__Saved entries__:
Lemma names_unique_visit s d : names_unique s -> names_unique (VisitDecl s d).
Proof.
  intros [Hreg Hnd]. split.
  - intros n Hn. apply VisitDecl_names in Hn as [Hn|[_ Hn]]; [|assumption].
    apply (VisitDecl_processed_mono s d). now apply Hreg.
  - destruct (VisitDecl_names_shape s d) as [->|(n & Hfresh & _ & Hperm)];
      [assumption|].
    eapply Permutation_NoDup; [symmetry; exact Hperm|].
    constructor; [|assumption].
    intros Hin. apply Hfresh. now apply Hreg.
Qed.

Lemma later_units s units : later s (fold_left HandleTranslationUnit units s).
Proof.
  induction units as [|TU units IH] using rev_ind; [constructor|].
  rewrite List.fold_left_app. cbn. now constructor.
Qed.

(** X7.  In the result of a run no name is shared: the names of the
    enums and of the records are pairwise distinct, across both lists and
    across translation units. *)
Theorem X7_result_names_are_unique
    (tool : clang.ClangTool.t) (config : ParseConfig.t) :
  List.NoDup (result_names (ParseRecords tool config)).
Proof.
  assert (H : names_unique
                (fold_left HandleTranslationUnit (clang.ClangTool.units tool)
                           (Make empty_result config))).
  { apply (later_invariant names_unique) with (s := Make empty_result config).
    - intros s d. apply names_unique_visit.
    - intros s e Hs. exact Hs.
    - apply later_units.
    - split; [intros n []|constructor]. }
  unfold ParseRecords. cbv zeta.
  destruct (negb _); apply H.
Qed.

(** ** Completeness without inlining *)

Lemma VisitDecl_names_mono s d n :
  In n (result_names (m_result s)) ->
  In n (result_names (m_result (VisitDecl s d))).
Proof.
  intros Hn.
  destruct (VisitDecl_names_shape s d) as [->|(m & _ & _ & Hperm)]; [assumption|].
  eapply Permutation_in; [symmetry; exact Hperm|]. now right.
Qed.

Lemma processed_are_names_visit s d :
  ParseConfig.inline_empty_structs (m_config s) = false ->
  (forall n, n ∈ m_processed s -> In n (result_names (m_result s))) ->
  forall n, n ∈ m_processed (VisitDecl s d) ->
            In n (result_names (m_result (VisitDecl s d))).
Proof.
  intros Hoff Hs n.
  destruct d as [[E|]|[R|]|]; cbn; auto.
  - rewrite HandleEnumDecl_eq. cbv zeta.
    destruct (gate_open _ && _) eqn:G; [|auto].
    apply andb_true_iff in G as [G B].
    apply negb_true_iff, bool_decide_eq_false in B.
    destruct (HandleEnumDecl_appended s E G B) as (e & He & Hn & _ & Hr & _ & ->).
    unfold result_names. rewrite He, Hr, List.map_app, !List.in_app_iff. cbn.
    rewrite Hn. intros Hin.
    apply elem_of_union in Hin as [Hin|Hin].
    + apply elem_of_singleton in Hin as ->. auto.
    + apply Hs in Hin. unfold result_names in Hin.
      apply List.in_app_iff in Hin as [Hin|Hin]; auto.
  - rewrite HandleRecordDecl_eq. cbv zeta.
    destruct (gate_open _ && _) eqn:G; [|auto].
    unfold inlined. rewrite Hoff. cbn.
    unfold result_names. cbn.
    rewrite List.map_app, !List.in_app_iff. cbn [List.map].
    rewrite BuildRecord_name. cbn. intros Hin.
    apply elem_of_union in Hin as [Hin|Hin].
    + apply elem_of_singleton in Hin as ->. auto.
    + apply Hs in Hin. unfold result_names in Hin.
      apply List.in_app_iff in Hin as [Hin|Hin]; auto.
Qed.
(** * Cordex repository engine: write batcher, cache layer, query engine

    A shallow embedding of [DatabaseRepository] (the repository module with
    its entity registry and its types) and the properties the specification
    states about it.

    Conventions of the model.
    - Strings are [string]; JavaScript's [<] and [>] on strings compare code
      units, which is [String.compare] on the ASCII timestamps the program
      stores.
    - [Date.now()] is the field [clock] of the state, in milliseconds.  A
      pending [setTimeout] is the deadline at which its callback runs.
    - A time value of [Date] is an integer of milliseconds, the invalid date
      (NaN) is [None].  The local time zone is the function [LocalTZA] of the
      environment, named as in ECMAScript: the offset at a time given in UTC
      or in local time.  [getHours] and [setHours] follow the standard's
      [LocalTime], [MakeTime], [MakeDate], [UTC] and [TimeClip].
    - An age in hours ([maxAgeHours]) is a whole number.  Of the values of
      the number type, the fractions, which [setHours] truncates after the
      subtraction, and NaN are not represented; on the integers met here the
      arithmetic of doubles is exact or ends outside the range of [Date].
    - An asynchronous method is a function from states to a result and a
      state: the run of that method when nothing else is interleaved with
      it.  Awaiting a promise lets the pending timers run.
    - [dbInstance.write()] is decided by the environment: its [k]-th call
      fails with an error code or succeeds and copies the document tree to
      the file.  Loading the file ([initializeDatabase]) is taken to succeed.
    - Arrays are lists.  Where the program hands the very array held by a
      cache entry to code that writes into it ([sort] in [query], the indexed
      assignment in [storeUnique]), the cache entry is rewritten too.  An
      array shared between the document tree and a cache entry, which a
      failed [replaceAll] inside [storeUnique] leaves behind, is not tracked.
    - [Math.floor(n * 0.2)] is [n / 5] on naturals (exact for IEEE doubles
      below 2^53).
    - Collection keys and storage keys are taken not to be names an object
      inherits from [Object.prototype], so that a missing key reads as
      [undefined].  The empty string stands for a class without
      [storageKey].
    - Of the performance metrics the counters are kept; the floating-point
      averages ([avgWriteTime], [lastWriteTime]) are left out.
    - A cache entry holds an array or a single entity.  The keys of a
      collection and of an entity can coincide ([getAll] under the key
      "g1:u1" after [getById] of "u1" under "g1"); the program then hands
      back the cached value of the other shape under the caller's cast, and
      what happens next depends on its use.  [Mistyped] stands for that
      outcome, which the model does not follow further.
    - A comparator given to [sort] is a consistent order, as
      [Array.prototype.sort] asks for; the sort is stable.
    - An option of the configuration is given a value or left out; a key
      given with the value [undefined] is not represented.
    - The module is modelled as it is in its current form, with the cache and
      the query engine.  Of the earlier copy without them only the list
      [deleteById] computes is embedded, for comparison
      ([legacy_updatedItems]).
    - A field read by name ([entity[fieldName]]) is the projection that reads
      it, its values compared by value; a method of an entity ([isExpired])
      is the function it computes at the time of the call.
    - Time passes only while a timer is awaited: the clock is the same at the
      start and at the end of a method that awaits none. *)

From Stdlib Require Import ZArith Lia List Bool String Ascii Sorted.
From stdpp Require Import base option list gmap strings pretty fin_maps.
Import ListNotations.
(** * CORS middleware (lib/index.js): header negotiation, verified

    A shallow embedding of [lib/index.js]: the JavaScript values the
    configuration can hold, the six header-composition primitives,
    [applyHeaders], the [cors] dispatcher and the [middlewareWrapper]
    resolver, followed by the properties stated about them.

    Modelling conventions.
    - JavaScript values are the inductive [value]; property reads that JS
      answers with [undefined] return [Undefined].
    - An options object is a finite map from property names to values
      ([gmap string value]); a property that is absent differs from a
      property that holds [undefined], as [object-assign] sees it.
    - The request is a record: its [method] and the map of its headers
      (Node stores header names in lower case and their values as strings).
    - The response object is mutated by the code; here it is threaded
      explicitly.  [resHeaders] holds the headers other than Vary, which
      the code writes with [res.setHeader], overwriting.  The Vary header
      is written by the [vary] package alone, an external collaborator
      that merges a field into it: the response records the fields handed
      to [vary(res, field)], in order, in [varyLog], and its Vary header
      is taken to be what the package makes of them.
    - A regular expression carries its [lastIndex]; [test] on a pattern
      with the [g] or [y] flag updates it, so the options a run of [cors]
      leaves behind are part of the model ([policy_after]).
    - The continuation [next] is external as well: every call is logged with
      its argument and the response as it was at the time of the call.
    - A read of a property of [undefined] or [null] throws a [TypeError];
      fallible functions return in the [result] monad. *)

From stdpp Require Import base strings list gmap pretty.
From Stdlib Require Import Ascii String ZArith Lia.

Local Open Scope string_scope.

(** * Part I: the program

    ** JavaScript values *)

(** A regular expression object.  The code only calls [test] on it and,
    through [toString], prints it.  With the [g] or the [y] flag, [test]
    starts at [lastIndex] and stores there the end of the match it finds,
    or 0 when it finds none; without these flags it starts at 0 and leaves
    [lastIndex] alone.  [re_exec] is the matcher of the pattern: the end of
    the match found in a string when the search starts at an index. *)
Record RegExp := mkRegExp {
  re_text : string;                      (* as printed: "/source/flags" *)
  re_stateful : bool;                    (* the g or the y flag is set *)
  lastIndex : nat;
  re_exec : nat → string → option nat
}.

Definition set_lastIndex (r : RegExp) (i : nat) : RegExp :=
  {| re_text := re_text r;
     re_stateful := re_stateful r;
     lastIndex := i;
     re_exec := re_exec r |}.

(** [r.test(s)]: the answer, and the object as the call leaves it. *)
Definition test (r : RegExp) (s : string) : bool * RegExp :=
  if re_stateful r then
    match re_exec r (lastIndex r) s with
    | Some e => (true, set_lastIndex r e)
    | None => (false, set_lastIndex r 0)
    end
  else
    match re_exec r 0 s with
    | Some _ => (true, r)
    | None => (false, r)
    end.

(** The answer of [r.test(s)]. *)
Definition re_test (r : RegExp) (s : string) : bool := (test r s).1.

#[local] Set Warnings "-register-all".
(** C5 (amended).  Field validation of [name] rejects a value that is
    shorter than 5 or longer than 50 characters, a value whose first
    character is no word character (a space or ['&'], say), and a value in
    which a character after the first, other than a newline that ends the
    value, is not one of the letters a-z and A-Z, a space or ['&'].  It
    accepts every value of 5 to 50 characters that starts with a letter and
    consists only of such letters, spaces and ['&'].  Hence, on a value that
    does not end with a newline and does not start with one of the other
    characters that the pattern's leading [\w] admits (digit, underscore,
    alphanumeric above ASCII), it accepts the value exactly when the value
    starts with a letter, consists only of letters, spaces and ['&'], and
    has between 5 and 50 characters. *)
Theorem name_validation (s : str) :
  (name_accepted s = true ->
   (5 <= length s <= 50)%nat
   /\ (starts_with_letter s = true \/ starts_with_other_word_char s = true)
   /\ only_letters_spaces_amp (name_body s) = true)
  /\ (starts_with_letter s = true ->
      only_letters_spaces_amp s = true ->
      (5 <= length s <= 50)%nat ->
      name_accepted s = true)
  /\ (ends_with_newline s = false ->
      starts_with_other_word_char s = false ->
      (name_accepted s = true
       <-> starts_with_letter s = true
           /\ only_letters_spaces_amp s = true
           /\ (5 <= length s <= 50)%nat)).
Proof.
  assert (Hnecessary :
            name_accepted s = true ->
            (5 <= length s <= 50)%nat
            /\ (starts_with_letter s = true
                \/ starts_with_other_word_char s = true)
            /\ only_letters_spaces_amp (name_body s) = true).
  { intros H. apply name_accepted_iff in H. destruct H as [Hre Hlen].
    split; [exact Hlen |].
    destruct s as [| c rest]; [discriminate |].
    unfold node_name_regex in Hre. apply andb_true_iff in Hre.
    destruct Hre as [Hw Ht]. split.
    - cbn [starts_with_letter starts_with_other_word_char]. rewrite Hw.
      destruct (ascii_letter c); [left | right]; reflexivity.
    - unfold only_letters_spaces_amp, name_body.
      exact (name_tail_body rest false Ht). }
  assert (Hsufficient :
            starts_with_letter s = true ->
            only_letters_spaces_amp s = true ->
            (5 <= length s <= 50)%nat ->
            name_accepted s = true).
  { intros Hl Hall Hlen. apply name_accepted_iff. split; [| exact Hlen].
    destruct s as [| c rest]; [discriminate |].
    cbn [starts_with_letter] in Hl.
    unfold only_letters_spaces_amp in Hall. cbn [forallb] in Hall.
    apply andb_true_iff in Hall. destruct Hall as [_ Hall].
    unfold node_name_regex. rewrite (ascii_letter_word_char c Hl).
    cbn [andb].
    assert (Hend : ends_with_newline rest = false).
    { unfold ends_with_newline.
      destruct rest as [| d rest'] using rev_ind; [reflexivity |].
      rewrite last_last. rewrite forallb_app in Hall.
      apply andb_true_iff in Hall. destruct Hall as [_ Hd].
      cbn [forallb] in Hd. rewrite andb_true_r in Hd.
      destruct (N.eqb_spec d 10) as [-> | _]; [discriminate | reflexivity]. }
    rewrite name_tail_spec by exact Hend. rewrite Hall.
    destruct rest; [cbn [length] in Hlen; lia | reflexivity]. }
  split; [exact Hnecessary |]. split; [exact Hsufficient |].
  intros Hend Hfirst. split.
  - intros Hacc. destruct (Hnecessary Hacc) as [Hlen [Hstart Hbody]].
    destruct Hstart as [Hl | Ho]; [| congruence].
    split; [exact Hl |]. split; [| exact Hlen].
    destruct s as [| c rest]; [discriminate |].
    cbn [starts_with_letter] in Hl.
    unfold only_letters_spaces_amp in *. cbn [forallb].
    rewrite (ascii_letter_name_char c Hl). cbn [andb].
    unfold name_body in Hbody.
    destruct rest as [| d rest']; [reflexivity |].
    change (ends_with_newline (c :: d :: rest'))
      with (ends_with_newline (d :: rest')) in Hend.
    rewrite Hend in Hbody. exact Hbody.
  - intros [Hl [Hall Hlen]]. exact (Hsufficient Hl Hall Hlen).
Qed.
Section Properties.

Variable BinaryOpDtype : Dtype -> Dtype -> Dtype.
Variable IntrinsicsDtype : IntrinsicsOp -> list Dtype -> Dtype.
Variable interp : Expr -> Z.

Local Abbreviation foldE := (fold BinaryOpDtype IntrinsicsDtype interp).
Local Abbreviation evalOp := (evaluateOp BinaryOpDtype IntrinsicsDtype interp).
Local Abbreviation dtypeE := (dtype BinaryOpDtype IntrinsicsDtype).
Local Abbreviation foldsE := (folds BinaryOpDtype IntrinsicsDtype interp).
Local Abbreviation evaluatedE :=
  (evaluated BinaryOpDtype IntrinsicsDtype interp).

Lemma fold_S (n : nat) (e : Expr) (s : State) :
  foldE (S n) e s
  = dispatch BinaryOpDtype IntrinsicsDtype interp (foldE n) e (visited e s).
Proof. reflexivity. Qed.

Lemma fold_Ok_S (n : nat) (e r : Expr) (s s' : State) :
  foldE n e s = (Ok r, s') -> exists k, n = S k.
Proof. destruct n; [discriminate | eauto]. Qed.

(** ** The operator factory *)

(** C9 (as amended).  For every kind of the fixed enumeration the factory
    builds a fresh node of that kind around the two operands; for a kind
    outside it, it throws [unsupported_dtype], the exception of the
    evaluator, and allocates nothing. *)
Theorem newBinaryOpOfType_enumeration (k : IRNodeType) (lhs rhs : Expr)
    (option : bool) (s : State) :
  if in_enumeration k
  then exists op,
         expr_type op = k /\
         newBinaryOpOfType k lhs rhs option s
         = (Ok (BinaryOp (next s) op lhs rhs),
            mkState (S (next s)) (trace s))
  else newBinaryOpOfType k lhs rhs option s = (Throw unsupported_dtype, s).
Proof.
  destruct k; simpl; try reflexivity;
    eexists; (split; [| reflexivity]); reflexivity.
Qed.

(** ** Cast *)

(** C3 (as amended).  The Cast method does not fold the source operand:
    when the source, as it stands, is constant the cast goes to the
    evaluator, and otherwise the cast is returned unchanged.  One unit of
    recursion budget is enough, whatever the source is. *)
Theorem fold_Cast (n : nat) (a : addr) (dt : Dtype) (src : Expr)
    (s : State) :
  foldE (S n) (Cast a dt src) s
  = (if isConstant src
     then evalOp (Cast a dt src)
     else ret (Cast a dt src)) (visited (Cast a dt src) s).
Proof. reflexivity. Qed.

(** C10.  A Cast whose source is not constant is returned as the very
    node it was: the pass does not enter the source, allocates nothing
    and evaluates nothing, so that the only event is the visit of the
    Cast itself. *)
Theorem fold_Cast_nonconstant (n : nat) (a : addr) (dt : Dtype)
    (src : Expr) (s : State) :
  isConstant src = false ->
  foldE (S n) (Cast a dt src) s
  = (Ok (Cast a dt src),
     mkState (next s) (EvVisit (Cast a dt src) :: trace s)).
Proof.
  intros H. rewrite fold_S. simpl. unfold mutate_Cast. rewrite H.
  reflexivity.
Qed.

(** ** Load *)

(** C6.  Whenever the pass returns from a Load, it has folded the index
    and then the mask, and nothing else; the result is a Load of the same
    dtype and base handle around the folded index and mask, hence never an
    immediate; and when both came back as the nodes they were, the result
    is the original Load and nothing was allocated. *)
Theorem fold_Load (n : nat) (a : addr) (dt : Dtype) (h : VarNode)
    (i m r : Expr) (s s' : State) :
  foldE n (Load a dt h i m) s = (Ok r, s') ->
  exists k i' s1 m' s2,
    n = S k /\
    foldE k i (visited (Load a dt h i m) s) = (Ok i', s1) /\
    foldE k m s1 = (Ok m', s2) /\
    trace s' = trace s2 /\
    is_imm r = false /\
    (exists a', r = Load a' dt h i' m') /\
    (i' = i -> m' = m -> r = Load a dt h i m /\ s' = s2).
Proof.
  intros H. destruct (fold_Ok_S _ _ _ H) as [k ->].
  rewrite fold_S in H. simpl in H. unfold mutate_Load in H.
  apply bind_Ok in H. destruct H as (i' & s1 & Hi & H).
  apply bind_Ok in H. destruct H as (m' & s2 & Hm & H).
  exists k, i', s1, m', s2. repeat split; try assumption.
  - destruct (same_node i' i && same_node m' m); inversion H; reflexivity.
  - destruct (same_node i' i && same_node m' m); inversion H; reflexivity.
  - destruct (same_node i' i && same_node m' m) eqn:E.
    + apply andb_prop in E. destruct E as [Ei Em].
      apply same_node_true in Ei, Em. subst.
      inversion H. eauto.
    + inversion H. eauto.
  - subst. rewrite !same_node_refl in H. inversion H. reflexivity.
  - subst. rewrite !same_node_refl in H. inversion H. reflexivity.
Qed.

(** ** Add of a Broadcast and a Ramp *)

(** C5 (as amended).  When the operands of an Add fold to [Broadcast(b)]
    and [Ramp(base, stride, lanes)], in either order: if [b] is not the
    integer immediate 0, the pass builds [b + base] and
    [Ramp(b + base, stride, lanes)] and returns what folding that Ramp
    returns; if [b] is the integer immediate 0, the pass returns the Ramp
    operand as it is and builds nothing. *)
Theorem fold_Add_Broadcast_Ramp (n : nat) (a : addr) (l r l' r' : Expr)
    (s s1 s2 : State) (ab ar : addr) (b base stride : Expr) (m k : nat) :
  foldE n l (visited (BinaryOp a Add l r) s) = (Ok l', s1) ->
  foldE n r s1 = (Ok r', s2) ->
  (l' = Broadcast ab b m /\ r' = Ramp ar base stride k) \/
  (l' = Ramp ar base stride k /\ r' = Broadcast ab b m) ->
  foldE (S n) (BinaryOp a Add l r) s
  = if is_IntImm 0 b
    then (Ok (Ramp ar base stride k), s2)
    else build_ramp_and_refold (foldE n) b base stride k s2.
Proof.
  intros Hl Hr Hshape. rewrite fold_S. simpl. unfold mutate_Add.
  rewrite (bind_step _ _ _ Hl), (bind_step _ _ _ Hr).
  destruct Hshape as [[-> ->] | [-> ->]]; simpl;
    destruct (is_IntImm 0 b); reflexivity.
Qed.

(** ** The evaluator is called on constant operands only *)

Lemma extends_ok_refl (s : State) : extends_ok s s.
Proof. exists []; split; [reflexivity | constructor]. Qed.

Lemma extends_ok_trans (s1 s2 s3 : State) :
  extends_ok s1 s2 -> extends_ok s2 s3 -> extends_ok s1 s3.
Proof.
  intros (d1 & E1 & F1) (d2 & E2 & F2). exists (d2 ++ d1). split.
  - rewrite E2, E1, app_assoc. reflexivity.
  - unfold evals in *. rewrite flat_map_app. apply Forall_app; auto.
Qed.

Lemma traces_ok_ret {A} (a : A) : traces_ok (ret a).
Proof. intros s; apply extends_ok_refl. Qed.

Lemma traces_ok_throw {A} (x : Exn) : traces_ok (@throw A x).
Proof. intros s; apply extends_ok_refl. Qed.

Lemma traces_ok_out_of_fuel {A} : traces_ok (@out_of_fuel A).
Proof. intros s; apply extends_ok_refl. Qed.

Lemma traces_ok_alloc (mk : addr -> Expr) : traces_ok (alloc mk).
Proof. intros s; exists []; split; [reflexivity | constructor]. Qed.

Lemma traces_ok_visit (e : Expr) : traces_ok (log (EvVisit e)).
Proof. intros s; exists [EvVisit e]; split; [reflexivity | constructor]. Qed.

Lemma traces_ok_bind_sat {A B} (m : M A) (k : A -> M B) (P : A -> Prop) :
  traces_ok m -> sat m P -> (forall a, P a -> traces_ok (k a)) ->
  traces_ok (bind m k).
Proof.
  intros Hm HP Hk s. unfold bind. specialize (Hm s).
  destruct (m s) as [[a | x |] s1] eqn:E; simpl in *; try exact Hm.
  eapply extends_ok_trans; [exact Hm |]. apply Hk. exact (HP _ _ _ E).
Qed.

Lemma traces_ok_bind {A B} (m : M A) (k : A -> M B) :
  traces_ok m -> (forall a, traces_ok (k a)) -> traces_ok (bind m k).
Proof.
  intros Hm Hk. apply traces_ok_bind_sat with (P := fun _ => True); auto.
  intros s a s' _; exact I.
Qed.

Lemma traces_ok_evaluateOp (v : Expr) :
  eval_precondition v = true -> traces_ok (evalOp v).
Proof.
  intros Hv s. unfold evaluateOp, bind, log. simpl.
  exists [EvEval v]. split.
  - destruct (scalar_type (dtypeE v)); reflexivity.
  - simpl. constructor; [exact Hv | constructor].
Qed.

Lemma traces_ok_newBinaryOpOfType (k : IRNodeType) (l r : Expr) (o : bool) :
  traces_ok (newBinaryOpOfType k l r o).
Proof.
  destruct k; simpl; first [apply traces_ok_alloc | apply traces_ok_throw].
Qed.

Lemma sat_newBinaryOpOfType (k : IRNodeType) (l r : Expr) (o : bool) :
  sat (newBinaryOpOfType k l r o)
      (fun node => exists a op, node = BinaryOp a op l r /\
                                BinOp_of_kind k o = Some op).
Proof.
  destruct k; simpl;
    first [apply sat_throw | apply sat_alloc; intros; eauto].
Qed.

Section Dispatch_traces.

Variable rec : Expr -> M Expr.
Hypothesis rec_ok : forall e, traces_ok (rec e).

__THE PROBLEM__: Report every line of the entries that carries the word "Hend".

__THE ANSWER__:
    assert (Hend : ends_with_newline rest = false).
    rewrite name_tail_spec by exact Hend. rewrite Hall.
  intros Hend Hfirst. split.
      with (ends_with_newline (d :: rest')) in Hend.
    rewrite Hend in Hbody. exact Hbody.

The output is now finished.